(This is basically the previous entry part two. It won’t make sense, most likely, if you read it before that one. I am hoping, when it is finished, to return from this dear-diary-esque interruption to our regularly scheduled programming.)
A quick update to say that I found Violet Blue’s use of this (not totally work-safe) image today hilariously well-timed, given my last entry. Maybe there is a bridge being built between asexual porn and the mainstream version, and I just don’t realize it.
I also wanted to add to the last post this rather spot-on quote from Glad to Be A which managed not only to articulate some things I’ve been thinking, but also to push those thoughts further:
I don’t understand looking at someone and thinking sex. It makes sense to me that you would have powerful feelings of attraction and a desire to be intimate with, and to please physically, someone who you found not only outwardly attractive but attractive in their personality. I get love and lust being combined. But what I find difficult to understand is random lust for a stranger, or even for someone you don’t like, based purely on them having a nice rack or a great butt. I find it difficult how someone could get all excited over some hot body, then another one a few minutes later, then another one. Attraction to a few specific people, based on various qualities, seems like the only thing that makes sense to me.
Perhaps because I find myself fundamentally motivated by emotional connection — (Freud’s insistence that this cannot be the case aside) — I would add to this that I have a total incapacity to forget that bodies belong to people, to unique individuals who have personalities, thoughts, feelings, — the whole shibangabang. This reality has gotten me into trouble more than once since I came out as a lesbian, when people have insisted I tell them who I think is “hot” or scoffed when a swimsuit calendar sparked a feminist rant on my part instead of an aroused grunt of approval. Personally, I have a physical response to erotic images of women; I do seem to experience some physical desire toward bodies, (although as of now, I remain completely oblivious to what is so fascinating about genitalia. Georgia O’Keefe understood it on some level. I do not), but I grow uncomfortable having a physical response toward bodies that belong to people I don’t know. I can’t shut off the part of my brain that wonders who the woman is and what she’s like, partly because that is necessary information for me to stay attracted, and partly because I find it difficult to suspend the knowledge that although she’s currently the object of my gaze (and even my desire) she’s the subject of her own experience. Given the extent to which women’s objectification (and increasingly, men’s objectification) drives socially damaging constructs, I’m actually surprised that so few people mention having an issue with their tendency to gawk at women.

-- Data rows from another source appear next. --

(** X4: the escalation never delivers SIGKILL.  The escalation callback
    calls [proc.kill("SIGKILL")] only if [proc.killed] is false, and while
    the escalation timer is armed [proc.killed] is false only when the
    SIGTERM of the timeout callback found the process already exited; so
    the callback delivers nothing, to a process that ignores SIGTERM no
    more than to any other.  On every trace the Qwen and Codex executors
    deliver no signal at all or one SIGTERM, and every signal the Gemini
    executor delivers is a SIGTERM.  ([proc.kill] on a process that has not
    exited is taken to deliver its signal.) *)
Theorem X4_no_sigkill (timeoutMs : N) (trace : list ProcEvent) :
  ((signals (Qwen.runQwen timeoutMs trace) = [] \/
    signals (Qwen.runQwen timeoutMs trace) = [SIGTERM]) /\
   (killTimer (Qwen.runQwen timeoutMs trace) = Armed ->
    procKilled (Qwen.runQwen timeoutMs trace) = false ->
    exited (Qwen.runQwen timeoutMs trace) = true) /\
   signals (Qwen.runQwen timeoutMs (trace ++ [KillTimerFires])) =
     signals (Qwen.runQwen timeoutMs trace)) /\
  ((signals (OpenAI.runCodex timeoutMs trace) = [] \/
    signals (OpenAI.runCodex timeoutMs trace) = [SIGTERM]) /\
   (killTimer (OpenAI.runCodex timeoutMs trace) = Armed ->
    procKilled (OpenAI.runCodex timeoutMs trace) = false ->
    exited (OpenAI.runCodex timeoutMs trace) = true) /\
   signals (OpenAI.runCodex timeoutMs (trace ++ [KillTimerFires])) =
     signals (OpenAI.runCodex timeoutMs trace)) /\
  (Forall (eq SIGTERM) (signals (Gemini.runGemini timeoutMs trace)) /\
   (killTimer (Gemini.runGemini timeoutMs trace) = Armed ->
    procKilled (Gemini.runGemini timeoutMs trace) = false ->
    exited (Gemini.runGemini timeoutMs trace) = true) /\
   signals (Gemini.runGemini timeoutMs (trace ++ [KillTimerFires])) =
     signals (Gemini.runGemini timeoutMs trace)).
Proof.
  assert (Hstart : escalation start /\ oneSigterm start).
  { unfold escalation, oneSigterm. cbn. split; [discriminate|now left]. }
  assert (Hstart' : escalation start /\ Forall (eq SIGTERM) (signals start)).
  { split; [apply Hstart|constructor]. }
  pose proof (run_invariant _ _ (qwen_step_escalation timeoutMs) trace start Hstart) as Hq.
  pose proof (run_invariant _ _ (codex_step_escalation timeoutMs) trace start Hstart) as Hc.
  pose proof (run_invariant _ _ (gemini_step_escalation timeoutMs) trace start Hstart')
    as Hg.
  unfold Qwen.runQwen, OpenAI.runCodex, Gemini.runGemini.
  rewrite !fold_left_app. cbn [fold_left].
  destruct Hq as [Hq1 Hq2], Hc as [Hc1 Hc2], Hg as [Hg1 Hg2].
  assert (Hesc : forall r, escalation r ->
                 killTimer r = Armed -> procKilled r = false -> exited r = true).
  { intros r H Hk Hp. destruct (H Hk) as [H'|H']; [congruence|exact H']. }
  assert (Hone : forall r, oneSigterm r -> signals r = [] \/ signals r = [SIGTERM]).
  { intros r [H|[H _]]; auto. }
  repeat split; auto;
    now apply (escalation_callback_idle timeoutMs).
Qed.
(** Either notification on a settled loop schedules one pass; on a busy
    loop it leaves the task table alone. *)
Lemma notification_settled (w : World) (ev : Event) :
  ev = Notify \/ (exists f, ev = NotifyFan f) ->
  settled w ->
  busy (step w ev) /\ tasks (step w ev) = tasks w ++ [Scheduled].
Proof.
  intros [->|(f & ->)] Hs; [now apply notify_settled|].
  rewrite notify_fan_as_notify.
  apply (notify_settled _ (settled_with_fan w f Hs)).
Qed.

Lemma notification_busy (w : World) (ev : Event) :
  ev = Notify \/ (exists f, ev = NotifyFan f) ->
  busy w ->
  busy (step w ev) /\ tasks (step w ev) = tasks w.
Proof.
  intros [->|(f & ->)] Hb.
  - rewrite (notify_busy w Hb). now split.
  - rewrite notify_fan_as_notify.
    rewrite (notify_busy _ (busy_with_fan w f Hb)).
    split; [now apply busy_with_fan|reflexivity].
Qed.

Lemma deliver_cons (w : World) (e : Effect) (eff : list Effect) :
  Wiring.deliver w (e :: eff) =
  Wiring.deliver
    (match e with
     | ZoneChanged => step w Notify
     | FanModeChanged f => step w (NotifyFan f)
     | _ => w
     end) eff.
Proof. reflexivity. Qed.

Lemma deliver_busy (eff : list Effect) :
  forall w, busy w ->
  busy (Wiring.deliver w eff) /\ tasks (Wiring.deliver w eff) = tasks w.
Proof.
  induction eff as [|e eff IH]; intros w Hb; [now split|].
  rewrite deliver_cons.
  destruct e; try (now apply IH).
  - destruct (notification_busy w Notify (or_introl eq_refl) Hb) as [B T].
    destruct (IH _ B) as [B' T']. split; [assumption|congruence].
  - destruct (notification_busy w (NotifyFan fan_mode)
                (or_intror (ex_intro _ fan_mode eq_refl)) Hb) as [B T].
    destruct (IH _ B) as [B' T']. split; [assumption|congruence].
Qed.

Lemma deliver_settled (eff : list Effect) :
  forall w, settled w ->
  if existsb is_notification eff
  then busy (Wiring.deliver w eff) /\
       tasks (Wiring.deliver w eff) = tasks w ++ [Scheduled]
  else Wiring.deliver w eff = w.
Proof.
  induction eff as [|e eff IH]; intros w Hs; [reflexivity|].
  rewrite deliver_cons. cbn [existsb].
  destruct e; cbn [is_notification orb]; try (now apply IH).
  - destruct (notification_settled w Notify (or_introl eq_refl) Hs) as [B T].
    destruct (deliver_busy eff _ B) as [B' T']. split; [assumption|congruence].
  - destruct (notification_settled w (NotifyFan fan_mode)
                (or_intror (ex_intro _ fan_mode eq_refl)) Hs) as [B T].
    destruct (deliver_busy eff _ B) as [B' T']. split; [assumption|congruence].
Qed.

I mentioned to Elephant when we were discussing asexuality that I’ve been called a “bad” lesbian because my feminism so often trumps my sexual desire. (I really don’t intend to suggest that people who have those desires without the inhibition are lesser feminists; I hope it’s not coming across that way. My experience is honestly the only one I’m qualified to describe.) His characteristically awesome response was, “Sexuality is about what feels good and right, not what some others’ or some magazine’s definition prescribes. Don’t listen to anybody who calls you a prude or “bad lesbian” – that’s all bulls*&t. It just means they are trying to impose their particular libidinal urges on you.” I see the truth in this and stand by it, but I’m also aware that my own “libidinal urges” are somewhat stifled, both by the fact that I’ve semi-unintentionally divorced my body from the rest of my self, and the (seemingly oppositional) fact that I *cannot* divorce other people’s bodies from the rest of their identity. I honestly don’t feel that I’m judgmental of other people’s casual sex, virtual and otherwise. But I don’t know how to suspend the knowledge that there’s a person attached to that sexuality, how to quell or dismiss my curiousity about who that person is, and how to suspend the rest of my personality long enough for my sexuality to take the wheel and allow me to engage in that kind of thing myself. Maybe that’s not a possibility for me, maybe I don’t even want that to be a possibility for me, but without it, my ability to explore my sexuality is significantly limited. Even when I luck into an emotional connection, it’s rarely with someone I could potentially partner with. Add to that the reality that I’d be likely to value the emotional connection to the point that I would (over)protect it against the potential backlash of sexual exploration, and it seems increasingly likely that my questions of sexual identity will remain unanswered for some time. And well, I simply never claimed to be a patient person, regardless of my rational understanding that I was dealing with something that shouldn’t be rushed.
I would like to return to my own body. I would like to grow, — slowly, safely, — in my awareness of other people’s bodies, which for me seems to require knowledge of the rest of their identity. I would like it if the way my sexuality functions (most particularly, its insistence on not objectifying people) would not essentially keep me from having one in the first place. Does this begin to qualify as an answer to one of those middle school questions, to knowing what I want?